Task statement: Every line of the records that holds the word "CompositeMatchesReverse" should be copied.
+ + +
(* ===== verification/StrMatcher.v ===== *)
(** * Domain matching

    Models [common/geodata/strmatcher]: the four kinds of matchers (full, domain, substring,
    regular expression), the groups and sets that index them (hash table, label trie, list),
    and the linear matchers that combine the groups for routing and DNS rules. Strings are
    lists of bytes. Regular expressions and the Punycode conversion are libraries: what they
    answer is a parameter. *)

From S2P Require Import Prelude.
From stdpp Require Import sorting.
#[local] Open Scope Z_scope.

Abbreviation str := (list byte).

Definition dot : byte := x2e.

(** ** Strings *)

(** [strings.HasSuffix]. *)
Definition HasSuffix (s p : str) : bool :=
  bool_decide (length p ≤ length s)%nat && bool_decide (drop (length s - length p) s = p).

(** [p] stands at position [k] of [s]. *)
Definition occurs (s p : str) (k : nat) : bool := bool_decide (take (length p) (drop k s) = p).

(** [strings.LastIndex], [None] for -1. *)
Fixpoint last_index_from (s p : str) (k : nat) : option nat :=
  if occurs s p k then Some k
  else match k with O => None | S k => last_index_from s p k end.
Definition LastIndex (s p : str) : option nat :=
  if decide (length s < length p)%nat then None else last_index_from s p (length s - length p).

(** [strings.Contains]. *)
Definition Contains (s p : str) : bool := bool_decide (is_Some (LastIndex s p)).

(** [strings.ToLower] on ASCII. *)
Definition lower (c : byte) : byte :=
  if decide (65 ≤ byte_to_Z c ≤ 90) then byte_of_Z (byte_to_Z c + 32) else c.
Definition ToLower (s : str) : str := lower <$> s.

(** ** Matchers *)

Inductive Matcher :=
| FullMatcher (pattern : str)
| DomainMatcher (pattern : str)
| SubstrMatcher (pattern : str)
| RegexMatcher (pattern : str).

Definition Pattern (m : Matcher) : str :=
  match m with FullMatcher p | DomainMatcher p | SubstrMatcher p | RegexMatcher p => p end.

Inductive Type_ := Full | Domain | Substr | Regex.

Definition Matcher_Type (m : Matcher) : Type_ :=
  match m with
  | FullMatcher _ => Full | DomainMatcher _ => Domain | SubstrMatcher _ => Substr | RegexMatcher _ => Regex
  end.

Definition DomainMatcher_Match (pattern s : str) : bool :=
  if negb (HasSuffix s pattern) then false
  else bool_decide (length s = length pattern)
       || bool_decide (s !! (length s - length pattern - 1)%nat = Some dot).

Section regexp.
Context (MatchString : str → str → bool).

Definition Matcher_Match (m : Matcher) (s : str) : bool :=
  match m with
  | FullMatcher p => bool_decide (p = s)
  | DomainMatcher p => DomainMatcher_Match p s
  | SubstrMatcher p => Contains s p
  | RegexMatcher p => MatchString p s
  end.

End regexp.

(** [Type.New]: [Compile] tells whether the regular expression compiles. *)
Definition Type_New (Compile : str → option GoError) (t : Type_) (pattern : str) : go Matcher :=
  match t with
  | Full => Ok (FullMatcher pattern)
  | Substr => Ok (SubstrMatcher pattern)
  | Domain => Ok (DomainMatcher pattern)
  | Regex => match Compile pattern with Some err => Err err | None => Ok (RegexMatcher pattern) end
  end.

(** *** Validation of domain patterns *)

Inductive CharClass := NonASCII | Upper | Allowed | Refused.

Definition classify (c : byte) : CharClass :=
  let z := byte_to_Z c in
  if decide (128 ≤ z) then NonASCII
  else if decide (65 ≤ z ≤ 90) then Upper
  else if decide (97 ≤ z ≤ 122 ∨ 48 ≤ z ≤ 57 ∨ c = x2d ∨ c = dot) then Allowed
  else Refused.

(** One pass over the pattern: [None] when a character is refused, else [isASCII] and
    [hasUpper]. *)
Fixpoint scan_pattern (p : str) (hasUpper : bool) : option (bool * bool) :=
  match p with
  | [] => Some (true, hasUpper)
  | c :: p =>
      match classify c with
      | NonASCII => Some (false, hasUpper)
      | Upper => scan_pattern p true
      | Allowed => scan_pattern p hasUpper
      | Refused => None
      end
  end.

(** [ToDomain]; [ToASCII] is the Punycode conversion. The loop runs again after a
    conversion. *)
Fixpoint ToDomain (ToASCII : str → str + GoError) (fuel : nat) (pattern : str) : go str :=
  match fuel with
  | O => Panic
  | S fuel =>
      match scan_pattern pattern false with
      | None => Err (ErrMsg "pattern string does not conform to Letter-Digit-Hyphen (LDH) subset")
      | Some (false, _) =>
          match ToASCII pattern with
          | inr err => Err err
          | inl pattern => ToDomain ToASCII fuel pattern
          end
      | Some (true, hasUpper) => Ok (if hasUpper : bool then ToLower pattern else pattern)
      end
  end.

Definition NewDomainPattern (ToASCII : str → str + GoError) (Compile : str → option GoError)
    (fuel : nat) (t : Type_) (pattern : str) : go Matcher :=
  match t with
  | Full => p ← ToDomain ToASCII fuel pattern; Ok (FullMatcher p)
  | Substr => p ← ToDomain ToASCII fuel pattern; Ok (SubstrMatcher p)
  | Domain => p ← ToDomain ToASCII fuel pattern; Ok (DomainMatcher p)
  | Regex => match Compile pattern with Some err => Err err | None => Ok (RegexMatcher pattern) end
  end.

(** ** Composite results *)

Definition CompositeMatches (matches : list (list Z)) : list Z :=
  match matches with [] => [] | [m] => m | _ => foldl (++) [] matches end.

(** The default case walks from the last match to the first. *)
Definition CompositeMatchesReverse (matches : list (list Z)) : list Z :=
  match matches with [] => [] | [m] => m | _ => foldr (λ m result, result ++ m) [] matches end.

(** ** The label trie *)
Module Trie.

(** The inner loops of the trie: the label that ends at [i], scanning down from [j],
    and the position before it. *)
Fixpoint scan (s : str) (i j : nat) : str * nat :=
  if decide (s !! j = Some dot) then (take (i - (j + 1)) (drop (j + 1) s), j)
  else match j with O => (take i s, O) | S j => scan s i j end.

(** A node, with its values (or whether it is matched) and its children; [children] is
    nil exactly when it is empty, because it is made right before the first insertion. *)
#[warnings="-register-all"]
Inductive node (V : Type) := Node (values : V) (children : gmap str (node V)).
Arguments Node {_} _ _.

Section trie.
Context {V : Type} (new : V).

Definition values (n : node V) : V := let 'Node v _ := n in v.
Definition children (n : node V) : gmap str (node V) := let 'Node _ c := n in c.
Definition empty : node V := Node new ∅.

(** The loop of [AddDomainMatcher] from position [i]; [upd] changes the values of the node
    it ends on. *)
Fixpoint add_loop (fuel : nat) (upd : V → V) (pattern : str) (i : nat) (n : node V) : node V :=
  match fuel, i with
  | O, _ | _, O => Node (upd (values n)) (children n)
  | S fuel, _ =>
      let '(part, i) := scan pattern i (i - 1) in
      let next := default empty (children n !! part) in
      Node (values n) (<[part := add_loop fuel upd pattern i next]> (children n))
  end.

Definition add (upd : V → V) (pattern : str) (root : node V) : node V :=
  add_loop (length pattern) upd pattern (length pattern) root.

(** The loop of [Match] with its accumulator: the values of the nodes on the way where there
    are any, until there is no edge or no child. *)
Fixpoint match_loop (found : V → bool) (fuel : nat) (input : str) (i : nat) (n : node V)
    (matches : list V) : list V :=
  match fuel, i with
  | O, _ | _, O => matches
  | S fuel, _ =>
      let '(part, i) := scan input i (i - 1) in
      match children n !! part with
      | None => matches
      | Some n =>
          let matches := if found (values n) then matches ++ [values n] else matches in
          if decide (size (children n) = 0%nat) then matches
          else match_loop found fuel input i n matches
      end
  end.

(** The loop of [MatchAny]. *)
Fixpoint any_loop (found : V → bool) (fuel : nat) (input : str) (i : nat) (n : node V) : bool :=
  match fuel, i with
  | O, _ | _, O => false
  | S fuel, _ =>
      let '(part, i) := scan input i (i - 1) in
      match children n !! part with
      | None => false
      | Some n =>
          if found (values n) then true
          else if decide (size (children n) = 0%nat) then false
          else any_loop found fuel input i n
      end
  end.

End trie.
End Trie.

(** ** Groups of matchers with values *)
Module FullMatcherGroup.

Abbreviation t := (gmap str (list Z)).
Definition AddFullMatcher (g : t) (pattern : str) (value : Z) : t :=
  <[pattern := default [] (g !! pattern) ++ [value]]> g.
Definition Match (g : t) (input : str) : list Z := default [] (g !! input).
Definition MatchAny (g : t) (input : str) : bool := bool_decide (is_Some (g !! input)).

End FullMatcherGroup.

Module DomainMatcherGroup.

Definition t : Type := Trie.node (list Z).
Definition NewDomainMatcherGroup : t := Trie.empty [].

Definition AddDomainMatcher (g : t) (pattern : str) (value : Z) : t :=
  Trie.add [] (λ vs, vs ++ [value]) pattern g.

Definition found (vs : list Z) : bool := match vs with [] => false | _ => true end.

Definition Match (g : t) (input : str) : list Z :=
  CompositeMatchesReverse (Trie.match_loop found (length input) input (length input) g []).
Definition MatchAny (g : t) (input : str) : bool :=
  Trie.any_loop found (length input) input (length input) g.

End DomainMatcherGroup.

Module SubstrMatcherGroup.

Record t := mk { patterns : list str; values : list Z }.
Definition AddSubstrMatcher (g : t) (pattern : str) (value : Z) : t :=
  mk (patterns g ++ [pattern]) (values g ++ [value]).

(** [uint32(j)<<16 | uint32(i)&0xffff]. *)
Definition entry (j i : nat) : Z :=
  Z.lor (u32 (Z.shiftl (u32 (Z.of_nat j)) 16)) (Z.land (u32 (Z.of_nat i)) 0xffff).

(** The loop over the occurrences of one pattern, from the last to the first; running out
    of [fuel] is not returning. *)
Fixpoint occurrences (fuel : nat) (input pattern : str) (i : nat) (j : option nat) : go (list Z) :=
  match fuel, j with
  | _, None => Ok []
  | O, Some _ => Panic
  | S fuel, Some j =>
      rest ← occurrences fuel input pattern i (LastIndex (take j input) pattern);
      Ok (entry j i :: rest)
  end.

Fixpoint matches_loop (fuel : nat) (input : str) (i : nat) (ps : list str) : go (list Z) :=
  match ps with
  | [] => Ok []
  | pattern :: ps =>
      r ← occurrences fuel input pattern i (LastIndex input pattern);
      rs ← matches_loop fuel input (S i) ps;
      Ok (r ++ rs)
  end.

Definition sort (result : list Z) : list Z :=
  match result with
  | [] => []
  | [a] => [a]
  | [a; b] => if decide (a > b) then [b; a] else [a; b]
  | _ => merge_sort Z.le result
  end.

Fixpoint lookup_values (g : t) (result : list Z) : go (list Z) :=
  match result with
  | [] => Ok []
  | e :: result =>
      v ← ok_or_panic (index (values g) (Z.land e 0xffff));
      vs ← lookup_values g result;
      Ok (v :: vs)
  end.

(** Every occurrence found starts before the last one, so the length of the input bounds
    the loops. *)
Definition Match (g : t) (input : str) : go (list Z) :=
  result ← matches_loop (S (length input)) input 0 (patterns g);
  lookup_values g (sort result).

Definition MatchAny (g : t) (input : str) : bool := existsb (Contains input) (patterns g).

End SubstrMatcherGroup.

Abbreviation SimpleMatcherGroup := (list (Matcher * Z)).

Section regexp.
Context (MatchString : str → str → bool).

(** [SimpleMatcherGroup]: the entries in order. *)
Definition Simple_AddMatcher (g : SimpleMatcherGroup) (m : Matcher) (value : Z) : SimpleMatcherGroup :=
  g ++ [(m, value)].
Fixpoint Simple_Match (g : SimpleMatcherGroup) (input : str) : list Z :=
  match g with
  | [] => []
  | (m, v) :: g => if Matcher_Match MatchString m input then v :: Simple_Match g input else Simple_Match g input
  end.
Fixpoint Simple_MatchAny (g : SimpleMatcherGroup) (input : str) : bool :=
  match g with
  | [] => false
  | (m, _) :: g => if Matcher_Match MatchString m input then true else Simple_MatchAny g input
  end.

(** *** [LinearValueMatcher] *)

Record LinearValueMatcher := mkLinear {
  full : option FullMatcherGroup.t;
  domain : option DomainMatcherGroup.t;
  substr : option SubstrMatcherGroup.t;
  regex : option SimpleMatcherGroup
}.

Definition NewLinearValueMatcher : LinearValueMatcher := mkLinear None None None None.

Definition Value_Add (g : LinearValueMatcher) (m : Matcher) (value : Z) : LinearValueMatcher :=
  match m with
  | FullMatcher p =>
      mkLinear (Some (FullMatcherGroup.AddFullMatcher (default ∅ (full g)) p value)) (domain g) (substr g) (regex g)
  | DomainMatcher p =>
      mkLinear (full g)
        (Some (DomainMatcherGroup.AddDomainMatcher (default DomainMatcherGroup.NewDomainMatcherGroup (domain g)) p value))
        (substr g) (regex g)
  | SubstrMatcher p =>
      mkLinear (full g) (domain g)
        (Some (SubstrMatcherGroup.AddSubstrMatcher (default (SubstrMatcherGroup.mk [] []) (substr g)) p value))
        (regex g)
  | RegexMatcher _ =>
      mkLinear (full g) (domain g) (substr g) (Some (Simple_AddMatcher (default [] (regex g)) m value))
  end.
+ + +
Exercise solution:
Definition CompositeMatchesReverse (matches : list (list Z)) : list Z :=
  CompositeMatchesReverse (Trie.match_loop found (length input) input (length input) g []).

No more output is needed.